What the exercise asks —
Up to and including the line containing "(3 <=? List.length", set down each line of the entries below exactly, starting from the first, and leave out the rest.

Listed records —
(** Every pattern of zeros: the layout of the compressed form, with the hextets left out put back,
    has every position in its place, and what was left out is zero. *)
Definition restored (zeros : list bool) (positions : list (option nat)) : bool :=
  (List.length positions =? 8)%nat &&
  forallb (λ j, match nth j positions None with Some i => (i =? j)%nat | None => nth j zeros false end) (seq 0 8).
Definition restores (zeros : list bool) : bool :=
  let ps := compress_positions zeros in
  match layout_of (map is_none ps) with
  | Some (hi, lo, skipped) =>
      let before := take hi ps in
      let after := drop (List.length ps - lo) ps in
      (3 <=? List.length ps)%nat && (List.length ps <=? 9)%nat && forallb is_some before && forallb is_some after &&
      forallb (λ p, match p with Some i => (i <? 8)%nat | None => true end) ps &&
      restored zeros (before ++ replicate skipped None ++ after)
  | None => false
  end.
Fixpoint patterns (n : nat) : list (list bool) :=
  match n with O => [[]] | S n => (map (cons true) (patterns n) ++ map (cons false) (patterns n))%list end.
Lemma in_patterns (l : list bool) : l ∈ patterns (List.length l).
Proof.
  induction l as [|b l IH]; simpl; [set_solver|]. rewrite elem_of_app, !list_elem_of_fmap. destruct b; eauto.
Qed.
Lemma all_restored zeros : List.length zeros = 8%nat → restores zeros = true.
Proof.
  intros E. pose proof (in_patterns zeros) as H. rewrite E in H. apply list_elem_of_In in H.
  clear E. revert zeros H. apply (proj1 (forallb_forall _ _)). by vm_compute.
Qed.

Definition value_at (values : list Z) (p : option nat) : Z := match p with Some i => nth i values 0 | None => 0 end.
Definition shift_in (a h : Z) : Z := Z.lor (Z.shiftl a 16) h.
Lemma accumulate_texts values ps : Forall (λ n, 0 <= n < 65536) values →
  forallb is_some ps = true → Forall (λ p, ∀ i, p = Some i → (i < List.length values)%nat) ps →
  ∀ a, accumulate_all a (map (text_at (map hextet values)) ps) = Some (foldl shift_in a (map (value_at values) ps)).
Proof.
  intros Hv Hs Hp. induction Hp as [|p ps Hp _ IH]; intros a; [done|]. simpl in Hs.
  destruct p as [i|]; [|done]. specialize (Hp i eq_refl). cbn [map accumulate_all foldl text_at value_at].
  assert (nth i (map hextet values) "" = hextet (nth i values 0)) as ->.
  { rewrite nth_indep with (d' := hextet 0) by (by rewrite length_map). apply map_nth. }
  unfold accumulate. rewrite parse_hextet_hextet; [cbn [mbind option_bind]; by apply IH|].
  rewrite Forall_forall in Hv. apply Hv, list_elem_of_In, nth_In, Hp.
Qed.
Lemma shift_in_skipped values n a :
  foldl shift_in a (map (value_at values) (replicate n None)) = Z.shiftl a (16 * Z.of_nat n).
Proof.
  revert a. induction n as [|n IH]; intros a; [done|]. cbn [replicate map foldl value_at]. rewrite IH.
  unfold shift_in. rewrite Z.lor_0_r, Z.shiftl_shiftl by lia. f_equal. lia.
Qed.
Lemma restored_values values ps : List.length values = 8%nat →
  restored (map (λ v, v =? 0) values) ps = true → map (value_at values) ps = values.
Proof.
  intros Hl [Hp Hr]%andb_prop. apply Nat.eqb_eq in Hp. rewrite forallb_forall in Hr.
  apply nth_ext with 0 0; [by rewrite length_map, Hp, Hl|]. rewrite length_map, Hp. intros j Hj.
  change 0 with (value_at values None) at 1. rewrite map_nth.
  specialize (Hr j ltac:(apply in_seq; lia)). destruct (nth j ps None) as [i|]; simpl.
  - by apply Nat.eqb_eq in Hr as ->.
  - rewrite nth_indep with (d' := 1 =? 0) in Hr by (rewrite length_map; lia).
    change (1 =? 0) with ((λ v, v =? 0) 1) in Hr. rewrite map_nth in Hr. rewrite nth_indep with (d' := 1) by lia.
    by apply Z.eqb_eq in Hr.
Qed.
(* ===== verification/Reference.v ===== *)
(** * Order references

    The reading of an order reference: [_new_order_reference] writes 48 bits of time and 80
    random bits in base 32, and nothing of them is lost. *)
From S2P Require Import Prelude PyStr PyFloat Domain Payments.

Open Scope string_scope.
Open Scope Z_scope.

(** ** Reading base 32 *)

Fixpoint index_of (c : ascii) (s : string) : Z :=
  match s with EmptyString => 0 | String d s' => if (c =? d)%char then 0 else 1 + index_of c s' end.
Definition crockford_value (c : ascii) : Z := index_of c _CROCKFORD.
Definition read32 (acc : Z) (l : list ascii) : Z := foldl (λ acc c, 32 * acc + crockford_value c) acc l.
Definition crockford_decode (s : string) : Z := read32 0 (list_ascii_of_string s).

Lemma crockford_digit d :
  0 <= d < 32 → crockford_value (crockford d) = d ∧ crockford_char (crockford d) = true.
Proof.
  intros Hd.
  assert ((crockford_value (crockford d) =? d) && crockford_char (crockford d) = true) as H
    by (revert d Hd; apply (forall_below (λ d, (crockford_value (crockford d) =? d) &&
                                               crockford_char (crockford d)) 32); reflexivity).
  apply andb_prop in H as [H ?]. by apply Z.eqb_eq in H.
Qed.

Lemma digit_bits v s : 0 <= s → Z.land (Z.shiftr v s) 31 = (v / 2 ^ s) mod 32.
Proof. intros. change 31 with (Z.ones 5). rewrite Z.land_ones, Z.shiftr_div_pow2 by lia. done. Qed.

(** The digits of [v] at the places below [k], the highest first. *)
Fixpoint digits (k : nat) (v : Z) : list ascii :=
  match k with
  | O => []
  | S k' => crockford ((v / 2 ^ (5 * Z.of_nat k')) mod 32) :: digits k' v
  end.

Lemma length_digits k v : List.length (digits k v) = k.
Proof. induction k; simpl; congruence. Qed.

Lemma encode_digits v : crockford_encode v = string_of_list_ascii (digits 26 v).
Proof.
  unfold crockford_encode. f_equal.
  transitivity (map (λ s, crockford ((v / 2 ^ s) mod 32)) shifts); [|done].
  apply map_ext_in. intros s Hs. rewrite digit_bits; [done|].
  apply in_map_iff in Hs as (i & <- & Hi%in_seq). lia.
Qed.

Lemma read32_digits k v acc :
  0 <= v → read32 acc (digits k v) = acc * 2 ^ (5 * Z.of_nat k) + v mod 2 ^ (5 * Z.of_nat k).
Proof.
  intros Hv. revert acc. induction k as [|k IH]; intros acc; simpl digits.
  { simpl. rewrite Z.mod_1_r. lia. }
  change (read32 acc (?c :: ?l)) with (read32 (32 * acc + crockford_value c) l).
  rewrite IH. set (p := 5 * Z.of_nat k).
  pose proof (Z.mod_pos_bound (v / 2 ^ p) 32).
  destruct (crockford_digit ((v / 2 ^ p) mod 32)) as [-> _]; [lia|].
  assert (0 < 2 ^ p) by (apply Z.pow_pos_nonneg; lia).
  replace (5 * Z.of_nat (S k)) with (p + 5) by lia. rewrite Z.pow_add_r by lia.
  change (2 ^ 5) with 32. rewrite Z.rem_mul_r by lia. lia.
Qed.

(** A number of at most 130 bits is read back from its 26 digits. *)
Lemma decode_encode v : 0 <= v < 2 ^ 130 → crockford_decode (crockford_encode v) = v.
Proof.
  intros. unfold crockford_decode.
  rewrite encode_digits, list_ascii_of_string_of_list_ascii, read32_digits by lia.
  rewrite Z.mod_small; [lia|]. exact H.
Qed.

Lemma digits_pattern k v : str_all crockford_char (string_of_list_ascii (digits k v)) = true.
Proof.
  induction k as [|k IH]; [done|]. simpl.
  pose proof (Z.mod_pos_bound (v / 2 ^ (5 * Z.of_nat k)) 32).
  destruct (crockford_digit ((v / 2 ^ (5 * Z.of_nat k)) mod 32)) as [_ ->]; [lia|done].
Qed.
Lemma length_string_of_list l : String.length (string_of_list_ascii l) = List.length l.
Proof. induction l; simpl; congruence. Qed.
Lemma encode_pattern v : _ORDER_REFERENCE ("ts_" ++ crockford_encode v) = true.
Proof.
  unfold _ORDER_REFERENCE. rewrite removeprefix_app, encode_digits.
  unfold fullmatch_class. rewrite length_string_of_list, length_digits, digits_pattern. done.
Qed.

(** ** The bits of a reference *)

Lemma big_of_ten b : 10 <= blen b → 0 <= int_from_bytes_big (take 10 b) < 2 ^ 80.
Proof.
  intros Hb. rewrite <- (reverse_involutive (take 10 b)), int_from_bytes_big_reverse.
  pose proof (int_from_bytes_little_bound (reverse (take 10 b))) as H.
  replace (blen _) with 10 in H; [exact H|].
  unfold blen in *. rewrite length_reverse, length_take. lia.
Qed.

Lemma to_bytes_int_big b : to_bytes_big (List.length b) (int_from_bytes_big b) = b.
Proof.
  rewrite <- (reverse_involutive b) at 2. rewrite int_from_bytes_big_reverse.
  unfold to_bytes_big. rewrite <- (length_reverse b), to_bytes_int_little. apply reverse_involutive.
Qed.

Lemma lor_shift a b k : 0 <= k → 0 <= b < 2 ^ k → Z.lor (Z.shiftl a k) b = a * 2 ^ k + b.
Proof.
  intros Hk Hb. rewrite <- Z.shiftl_mul_pow2 by lia. rewrite <- Z.add_lor_land.
  enough (Z.land (Z.shiftl a k) b = 0) as -> by lia.
  apply Z.bits_inj'. intros n Hn. rewrite Z.land_spec, Z.bits_0.
  destruct (Z.ltb_spec n k).
  - rewrite Z.shiftl_spec_low by lia. done.
  - apply andb_false_intro2. destruct (decide (b = 0)) as [->|]; [apply Z.bits_0|].
    apply Z.bits_above_log2; [lia|]. apply Z.log2_lt_pow2; [lia|].
    apply Z.lt_le_trans with (2 ^ k); [lia|]. apply Z.pow_le_mono_r; lia.
Qed.

(** An order reference has the format that the service accepts, and it is a faithful
    encoding: read in base 32, its upper bits are the low 48 bits of the time in
    milliseconds and its lower 80 bits are the ten random bytes, so that references that
    agree have the same time and the same random bytes. *)
Theorem order_reference_roundtrip (now : Z) (random_bytes : bytes) (reference : string)
    (made : _new_order_reference now random_bytes = Ok reference) :
  OrderReference reference = Ok reference ∧
  ∃ ms, int_timestamp_times now 1000 = Ok ms ∧
    let value := crockford_decode (removeprefix "ts_" reference) in
    value / 2 ^ 80 = ms mod 2 ^ 48 ∧
    to_bytes_big 10 (value mod 2 ^ 80) = take 10 random_bytes.
Proof.
  unfold _new_order_reference in made.
  apply result_bind_Ok in made as (u & Hlen%raise_when_Ok & made).
  apply result_bind_Ok in made as (ms & Hms & made). injection made as <-.
  apply Z.ltb_ge in Hlen. pose proof (big_of_ten _ Hlen) as Hr.
  split; [unfold OrderReference; by rewrite encode_pattern|].
  exists ms. split; [done|]. rewrite removeprefix_app.
  change (Z.shiftl 1 48 - 1) with (Z.ones 48). rewrite Z.land_ones by lia.
  rewrite lor_shift by lia.
  pose proof (Z.mod_pos_bound ms (2 ^ 48)).
  rewrite decode_encode by lia. split.
  - rewrite Z.div_add_l by lia. rewrite Z.div_small by lia. lia.
  - rewrite Z.add_comm, Z.mod_add, Z.mod_small by lia.
    rewrite <- (to_bytes_int_big (take 10 random_bytes)) at 2. f_equal.
    rewrite length_take. unfold blen in Hlen. lia.
Qed.

Lemma order_reference_roundtrip_witness :
  let random_bytes := encode "0123456789abcdef" in
  ∃ reference, _new_order_reference 1700000000123456 random_bytes = Ok reference ∧
    OrderReference reference = Ok reference.
Proof.
  intros random_bytes.
  destruct (_new_order_reference 1700000000123456 random_bytes) as [reference|e] eqn:made;
    [|exfalso; revert made; vm_compute; discriminate].
  exists reference. split; [done|].
  exact (proj1 (order_reference_roundtrip _ _ _ made)).
Defined.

Solution to the problem —
(** Every pattern of zeros: the layout of the compressed form, with the hextets left out put back,
    has every position in its place, and what was left out is zero. *)
Definition restored (zeros : list bool) (positions : list (option nat)) : bool :=
  (List.length positions =? 8)%nat &&
  forallb (λ j, match nth j positions None with Some i => (i =? j)%nat | None => nth j zeros false end) (seq 0 8).
Definition restores (zeros : list bool) : bool :=
  let ps := compress_positions zeros in
  match layout_of (map is_none ps) with
  | Some (hi, lo, skipped) =>
      let before := take hi ps in
      let after := drop (List.length ps - lo) ps in
      (3 <=? List.length ps)%nat && (List.length ps <=? 9)%nat && forallb is_some before && forallb is_some after &&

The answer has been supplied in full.